Davenport and Lloyd suggest that these rugged individuals were replaced by “central planning” and the “forgotten men” in the Progressive Era and the New Deal, which they call a “the near-death experience of rugged individualism.” They trace American political history from the late 1890s to 1930s, to the Great Society programs that followed to show the trend of an increasing level of state policymaking and declining individualism.

One major challenge facing individualism in this era was the Progressives’ label of robber barons and laissez-faire. The authors emphasize that rugged individualism means to protect individual freedom in the economic sphere and in philosophical and political sense. But as a result of Roosevelt’s victory, the federal government expanded enormously during the New Deal in the name of temporary economic emergency. Many of the expansions remain today.

Davenport and Lloyd relate individualism to today’s policies. One example is the Affordable Care Act, which federalizes health and welfare, and challenges rugged individualism on its face by requiring individuals to make purchases. Secondly, federal education policy limits the freedom of parents, students and even teachers to choose the education they deem best.

The federal allocation of recourses and government regulations could be supported by massive amounts of information and data or formulated by the most advanced statistical models, but there is always a discrepancy between policy predictions and real-life scenarios: regulations never completely capture the preferences of consumers. Moreover, as the authors highlight, individual decision rights are always at risk under government regulations and standardization.

Davenport is optimistic about individualism among the young today. “I think young people are rediscovering individualism in their social media lives, and business lives,”  Davenport told me at a meeting at the Hoover Institution in Washington, D.C. The book ends with predictions of the future of individualism in America, presenting reasons to be both positive and negative. Davenport and Lloyd close by concluding that “to keep the American dream vital and alive, we will need rugged and resourceful American individualism.”
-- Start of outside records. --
(* ===== verification/LocationAPI.v ===== *)
(** * The location API ([src/gps/location/LocationAPI.cpp], [src/gps/location/LocationAPI.h])

    The entry of applications: objects that are registered with up to three adapters, which
    are loaded when the first client needs them, and deleted when every adapter has said that
    it has removed them.  Every operation holds one mutex.  The calls of the adapters are
    events, with what they return as arguments; so is whether a library can be loaded.
    Calling an empty [std::function], which throws, and calling a member of a deleted object
    are undefined ([None]).  Structures that are only passed on to an adapter stand as
    numbers; what [dlsym] finds for [setOptInStatus] and network locations is not modelled. *)
From S2P Require Import Prelude GnssTracking LocationApiClient.
#[local] Open Scope Z_scope.

Record LocationCallbacks := MkLocationCallbacks {
  capabilitiesCb : bool; responseCb : bool; collectiveResponseCb : bool;
  gnssNiCb : bool; trackingCb : bool; gnssLocationInfoCb : bool; engineLocationsInfoCb : bool; gnssSvCb : bool;
  gnssNmeaCb : bool; gnssDataCb : bool; gnssMeasurementsCb : bool; locationSystemInfoCb : bool;
  batchingCb : bool; batchingStatusCb : bool; geofenceBreachCb : bool; geofenceStatusCb : bool;
}.
Inductive Interface := GnssInterface | BatchingInterface | GeofenceInterface.
#[export] Instance Interface_eq_dec : EqDecision Interface.
Proof. solve_decision. Defined.
Definition interfaces : list Interface := [GnssInterface; BatchingInterface; GeofenceInterface].
(** [LOCATION_ADAPTER_GNSS_TYPE_BIT] and so on. *)
Definition type_bit (i : Interface) : Z :=
  match i with GnssInterface => Z.shiftl 1 0 | BatchingInterface => Z.shiftl 1 1 | GeofenceInterface => Z.shiftl 1 2 end.

(** Calls of [LocationControlAPI]. *)
Inductive ControlCall :=
  | ctrl_setControlCallbacks | ctrl_enable (techType : Z) | ctrl_disable (id : Z) | ctrl_gnssUpdateConfig (config : Z) | ctrl_gnssGetConfig (mask : Z)
  | ctrl_gnssDeleteAidingData (data : Z) | ctrl_gnssUpdateSvConfig (constellations blacklist : Z) | ctrl_gnssUpdateSecondaryBandConfig (config : Z)
  | ctrl_setConstrainedTunc (enable : bool) (tuncThreshold energyBudget : Z) | ctrl_setPositionAssistedClockEstimator (enable : bool)
  | ctrl_configLeverArm (config : Z) | ctrl_configRobustLocation (enable enableForE911 : bool) | ctrl_configMinGpsWeek (week : Z)
  | ctrl_configDeadReckoningEngineParams (config : Z) | ctrl_configEngineRunState (engType engState : Z).
Inductive ApiEvent :=
  | e_createOSFramework | e_destroyOSFramework
  | e_initialize (i : Interface)
  | e_addClient (i : Interface) (client : Z) (callbacks : LocationCallbacks)
  | e_requestCapabilities (i : Interface) (client : Z)
  | e_removeClient (i : Interface) (client : Z)
  | e_call (i : Interface) (client : Z) (call : Event)      (* as [LocationApiClient] calls it *)
  | e_control (call : ControlCall)
  | e_destroyComplete                                        (* the callback of [destroy] *)
  | e_delete (client : Z).

Record LocationAPIDestroyCbData := MkDestroyData { waitAdapterMask : Z; destroyCompleteCb : bool }.
Record Api := MkApi {
  clientData : gmap Z LocationCallbacks;
  destroyClientData : gmap Z LocationAPIDestroyCbData;
  controlAPI : option Z;
  interface : Interface -> bool;           (* [gnssInterface] and so on are not NULL *)
  load_failed : Interface -> bool;         (* [gGnssLoadFailed] and so on *)
  gOSFrameworkRefCount : Z;
  objects : gset Z;                        (* that are not deleted *)
}.
Definition new_api : Api := MkApi ∅ ∅ None (fun _ => false) (fun _ => false) 0 ∅.

Definition set_flag (i : Interface) (f : Interface -> bool) : Interface -> bool := fun j => if decide (j = i) then true else f j.
Definition set_clientData (f : gmap Z LocationCallbacks -> gmap Z LocationCallbacks) (A : Api) : Api :=
  MkApi (f (clientData A)) (destroyClientData A) (controlAPI A) (interface A) (load_failed A) (gOSFrameworkRefCount A) (objects A).
Definition set_destroyData (f : gmap Z LocationAPIDestroyCbData -> gmap Z LocationAPIDestroyCbData) (A : Api) : Api :=
  MkApi (clientData A) (f (destroyClientData A)) (controlAPI A) (interface A) (load_failed A) (gOSFrameworkRefCount A) (objects A).
Definition set_control (c : option Z) (A : Api) : Api :=
  MkApi (clientData A) (destroyClientData A) c (interface A) (load_failed A) (gOSFrameworkRefCount A) (objects A).
Definition set_refcount (n : Z) (A : Api) : Api :=
  MkApi (clientData A) (destroyClientData A) (controlAPI A) (interface A) (load_failed A) n (objects A).
Definition set_objects (f : gset Z -> gset Z) (A : Api) : Api :=
  MkApi (clientData A) (destroyClientData A) (controlAPI A) (interface A) (load_failed A) (gOSFrameworkRefCount A) (f (objects A)).
Definition set_interfaces (loaded failed : Interface -> bool) (A : Api) : Api :=
  MkApi (clientData A) (destroyClientData A) (controlAPI A) loaded failed (gOSFrameworkRefCount A) (objects A).

(** ** Which adapters a client needs *)
Definition isGnssClient (c : LocationCallbacks) : bool :=
  gnssNiCb c || trackingCb c || gnssLocationInfoCb c || engineLocationsInfoCb c || gnssSvCb c || gnssNmeaCb c || gnssDataCb c ||
  gnssMeasurementsCb c || locationSystemInfoCb c.
Definition isBatchingClient (c : LocationCallbacks) : bool := batchingCb c.
Definition isGeofenceClient (c : LocationCallbacks) : bool := geofenceBreachCb c || geofenceStatusCb c.
Definition is_client (i : Interface) (c : LocationCallbacks) : bool :=
  match i with GnssInterface => isGnssClient c | BatchingInterface => isBatchingClient c | GeofenceInterface => isGeofenceClient c end.
Definition mandatory (c : LocationCallbacks) : bool := capabilitiesCb c && responseCb c && collectiveResponseCb c.

(** [lib] is what [loadLocationInterface] finds. *)
Definition load (lib : Interface -> bool) (i : Interface) (A : Api) : list ApiEvent * Api :=
  if interface A i || load_failed A i then ([], A)
  else if lib i then ([e_initialize i], set_interfaces (set_flag i (interface A)) (load_failed A) A)
  else ([], set_interfaces (interface A) (set_flag i (load_failed A)) A).
(** Registering a client with an adapter; the first one is asked for the capabilities. *)
Definition join (lib : Interface -> bool) (client : Z) (callbacks : LocationCallbacks) (s : bool * (list ApiEvent * Api)) (i : Interface) :
    bool * (list ApiEvent * Api) :=
  let '(requested, (ev, A)) := s in
  if is_client i callbacks then
    let '(ev', A) := load lib i A in
    if interface A i then
      (true, (ev ++ ev' ++ [e_addClient i client callbacks] ++ (if requested then [] else [e_requestCapabilities i client]), A))
    else (requested, (ev ++ ev', A))
  else s.

(** ** Clients *)
(** [newLocationAPI] is the address of the new object. *)
Definition createInstance (lib : Interface -> bool) (newLocationAPI : Z) (callbacks : LocationCallbacks) (A : Api) : option Z * (list ApiEvent * Api) :=
  if negb (mandatory callbacks) then (None, ([], A))
  else
    let A := set_objects (fun o => {[newLocationAPI]} ∪ o) A in
    let A := set_refcount (u32 (gOSFrameworkRefCount A + 1)) A in
    let ev := if 1 =? gOSFrameworkRefCount A then [e_createOSFramework] else [] in
    let '(_, (ev, A)) := foldl (join lib newLocationAPI callbacks) (false, (ev, A)) interfaces in
    (Some newLocationAPI, (ev, set_clientData (insert newLocationAPI callbacks) A)).
(** Capabilities are not asked for. *)
Definition updateCallbacks (lib : Interface -> bool) (this : Z) (callbacks : LocationCallbacks) (A : Api) : list ApiEvent * Api :=
  if negb (mandatory callbacks) then ([], A)
  else
    let '(_, (ev, A)) := foldl (join lib this callbacks) (true, ([], A)) interfaces in
    (ev, set_clientData (insert this callbacks) A).
Definition deleteThis (this : Z) (A : Api) : Api := set_objects (fun o => o ∖ {[this]}) A.
(** The callback of [destroy]; [cb] tells whether it is there. *)
Definition completed (cb : bool) : option (list ApiEvent) := if negb cb then None else Some [].
Definition wait_mask (A : Api) : Z :=
  foldl (fun mask i => Z.lor mask (if interface A i then type_bit i else 0)) 0 interfaces.
Definition destroy (this : Z) (cb : bool) (A : Api) : option (list ApiEvent * Api) :=
  let needToWait := existsb (interface A) interfaces in
  let '(invoke, (ev, A)) :=
    match clientData A !! this with
    | Some _ =>
        let A := if cb && needToWait then set_destroyData (insert this (MkDestroyData (wait_mask A) cb)) A else A in
        (negb needToWait, ((fun i => e_removeClient i this) <$> filter (fun i => interface A i = true) interfaces, set_clientData (delete this) A))
    | None => (false, ([], A))
    end in
  let ev := if 1 =? gOSFrameworkRefCount A then ev ++ [e_destroyOSFramework] else ev in
  let A := set_refcount (u32 (gOSFrameworkRefCount A - 1)) A in
  if invoke then ev' ← completed cb; Some (ev ++ ev' ++ [e_delete this], deleteThis this A)
  else Some (ev, A).
Definition onRemoveClientCompleteCb (this adapterType : Z) (A : Api) : option (list ApiEvent * Api) :=
  if decide (this ∈ objects A) then
    match destroyClientData A !! this with
    | Some data =>
        let mask := Z.ldiff (waitAdapterMask data) adapterType in
        if mask =? 0 then
          let A := set_destroyData (delete this) A in
          ev ← completed (destroyCompleteCb data); Some (ev ++ [e_delete this], deleteThis this A)
        else Some ([], set_destroyData (insert this (MkDestroyData mask (destroyCompleteCb data))) A)
    | None => Some ([], A)
    end
  else None.

(** ** Calls that are passed on *)
Definition with_interface {X} (i : Interface) (A : Api) (yes no : X) : X := if interface A i then yes else no.
(** Calls of tracking are for registered clients only. *)
Definition with_client {X} (this : Z) (A : Api) (yes no : X) : X := match clientData A !! this with Some _ => yes | None => no end.
Definition startTracking (this : Z) (options : TrackingOptions) (id : Z) (A : Api) : Z * list ApiEvent :=
  with_client this A (with_interface GnssInterface A (id, [e_call GnssInterface this (api_startTracking id options)]) (0, [])) (0, []).
Definition stopTracking (this id : Z) (A : Api) : list ApiEvent :=
  with_client this A (with_interface GnssInterface A [e_call GnssInterface this (api_stopTracking id)] []) [].
Definition updateTrackingOptions (this id : Z) (options : TrackingOptions) (A : Api) : list ApiEvent :=
  with_client this A (with_interface GnssInterface A [e_call GnssInterface this (api_updateTrackingOptions id options)] []) [].
Definition startBatching (this : Z) (options : BatchingOptions) (id : Z) (A : Api) : Z * list ApiEvent :=
  with_interface BatchingInterface A (id, [e_call BatchingInterface this (api_startBatching id options)]) (0, []).
Definition stopBatching (this id : Z) (A : Api) : list ApiEvent :=
  with_interface BatchingInterface A [e_call BatchingInterface this (api_stopBatching id)] [].
Definition updateBatchingOptions (this id : Z) (options : BatchingOptions) (A : Api) : list ApiEvent :=
  with_interface BatchingInterface A [e_call BatchingInterface this (api_updateBatchingOptions id options)] [].
Definition getBatchedLocations (this id count : Z) (A : Api) : list ApiEvent :=
  with_interface BatchingInterface A [e_call BatchingInterface this (api_getBatchedLocations id count)] [].
Definition addGeofences (this : Z) (options : list GeofenceOption) (info : list GeofenceInfo) (ids : option (list Z)) (A : Api) : option (list Z) * list ApiEvent :=
  with_interface GeofenceInterface A (ids, [e_call GeofenceInterface this (api_addGeofences options info)]) (None, []).
Definition removeGeofences (this : Z) (ids : list Z) (A : Api) : list ApiEvent :=
  with_interface GeofenceInterface A [e_call GeofenceInterface this (api_removeGeofences ids)] [].
Definition modifyGeofences (this : Z) (ids : list Z) (options : list GeofenceOption) (A : Api) : list ApiEvent :=
  with_interface GeofenceInterface A [e_call GeofenceInterface this (api_modifyGeofences ids options)] [].
Definition pauseGeofences (this : Z) (ids : list Z) (A : Api) : list ApiEvent :=
  with_interface GeofenceInterface A [e_call GeofenceInterface this (api_pauseGeofences ids)] [].
Definition resumeGeofences (this : Z) (ids : list Z) (A : Api) : list ApiEvent :=
  with_interface GeofenceInterface A [e_call GeofenceInterface this (api_resumeGeofences ids)] [].
Definition gnssNiResponse (this id response : Z) (A : Api) : list ApiEvent :=
  with_interface GnssInterface A [e_call GnssInterface this (api_gnssNiResponse id response)] [].

(** ** The control API *)
(** [callback] tells whether the callback of responses is there, [new] is the address of the object. *)
Definition createControl (lib : Interface -> bool) (callback : bool) (new : Z) (A : Api) : option Z * (list ApiEvent * Api) :=
  if callback && bool_decide (controlAPI A = None) then
    let '(ev, A) := load lib GnssInterface A in
    if interface A GnssInterface then (Some new, (ev ++ [e_control ctrl_setControlCallbacks], set_control (Some new) A))
    else (None, (ev, A))
  else (None, ([], A)).
Definition destroyControl (A : Api) : Api := set_control None A.
(** [enable], [disable], [configLeverArm] and so on; [id] is what the adapter returns. *)
Definition control (call : ControlCall) (id : Z) (A : Api) : Z * list ApiEvent :=
  with_interface GnssInterface A (id, [e_control call]) (0, []).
A fair and clear understanding of American individualism is much needed nowadays. Davenport and Lloyd provide readers with an insightful perspective on examining American political history and analyzing government policymaking—following the flourishing and declining of rugged individualism. The book will appeal to a wide range of people, not only history lovers, individualists or political thinkers, but also to those who seek to answer the question as to whether American individualism is alive or dead.

 

Yao Sun is a contributor to E21.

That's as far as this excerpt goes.